(Your objective): For every line that contains the string "Definition", pull that line out of the material below.
[Opening Input section]
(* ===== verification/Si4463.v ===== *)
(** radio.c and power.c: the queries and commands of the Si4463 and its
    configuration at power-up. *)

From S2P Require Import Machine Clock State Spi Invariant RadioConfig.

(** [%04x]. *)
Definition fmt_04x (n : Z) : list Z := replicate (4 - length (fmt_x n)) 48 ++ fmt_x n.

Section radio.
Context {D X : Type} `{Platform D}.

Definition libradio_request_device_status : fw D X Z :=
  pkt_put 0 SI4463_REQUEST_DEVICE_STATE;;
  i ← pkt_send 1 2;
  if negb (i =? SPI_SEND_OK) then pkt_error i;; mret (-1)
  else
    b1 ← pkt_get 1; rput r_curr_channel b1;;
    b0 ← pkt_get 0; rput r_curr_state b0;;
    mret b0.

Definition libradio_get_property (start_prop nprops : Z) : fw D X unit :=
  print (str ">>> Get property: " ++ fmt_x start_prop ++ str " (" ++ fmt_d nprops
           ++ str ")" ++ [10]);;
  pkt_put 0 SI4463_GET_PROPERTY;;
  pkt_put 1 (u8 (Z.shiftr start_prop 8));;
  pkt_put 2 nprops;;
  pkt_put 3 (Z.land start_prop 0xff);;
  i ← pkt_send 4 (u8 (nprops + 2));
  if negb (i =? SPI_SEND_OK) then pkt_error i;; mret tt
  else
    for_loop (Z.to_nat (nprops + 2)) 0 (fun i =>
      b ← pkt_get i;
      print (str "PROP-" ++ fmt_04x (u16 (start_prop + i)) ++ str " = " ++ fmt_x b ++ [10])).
[Closing Input section]
[Opening Input section]
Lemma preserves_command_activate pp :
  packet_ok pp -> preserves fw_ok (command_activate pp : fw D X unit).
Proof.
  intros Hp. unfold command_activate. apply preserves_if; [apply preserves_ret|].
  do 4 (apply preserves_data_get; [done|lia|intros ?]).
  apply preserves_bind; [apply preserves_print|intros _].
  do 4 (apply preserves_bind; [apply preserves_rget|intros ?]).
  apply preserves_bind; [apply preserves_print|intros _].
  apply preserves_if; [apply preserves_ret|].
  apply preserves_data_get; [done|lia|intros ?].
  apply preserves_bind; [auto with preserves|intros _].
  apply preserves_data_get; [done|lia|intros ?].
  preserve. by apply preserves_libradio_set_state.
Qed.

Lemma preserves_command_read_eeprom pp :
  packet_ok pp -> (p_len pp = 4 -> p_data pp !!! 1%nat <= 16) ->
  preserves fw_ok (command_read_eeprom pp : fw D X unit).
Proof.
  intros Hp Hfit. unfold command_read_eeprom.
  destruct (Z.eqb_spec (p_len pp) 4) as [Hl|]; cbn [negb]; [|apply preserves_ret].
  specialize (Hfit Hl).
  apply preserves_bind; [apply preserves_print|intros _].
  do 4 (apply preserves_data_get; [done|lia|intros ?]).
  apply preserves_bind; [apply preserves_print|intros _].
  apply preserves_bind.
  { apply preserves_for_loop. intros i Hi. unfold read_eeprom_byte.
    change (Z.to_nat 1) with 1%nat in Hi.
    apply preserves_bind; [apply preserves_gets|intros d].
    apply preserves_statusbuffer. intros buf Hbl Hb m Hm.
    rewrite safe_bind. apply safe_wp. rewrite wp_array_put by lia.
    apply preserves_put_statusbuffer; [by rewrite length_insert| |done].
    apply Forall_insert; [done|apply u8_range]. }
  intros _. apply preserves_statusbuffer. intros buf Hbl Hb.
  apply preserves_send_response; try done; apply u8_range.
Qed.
[Closing Input section]
(Solution to this problem):
Definition fmt_04x (n : Z) : list Z := replicate (4 - length (fmt_x n)) 48 ++ fmt_x n.
Definition libradio_request_device_status : fw D X Z :=
Definition libradio_get_property (start_prop nprops : Z) : fw D X unit :=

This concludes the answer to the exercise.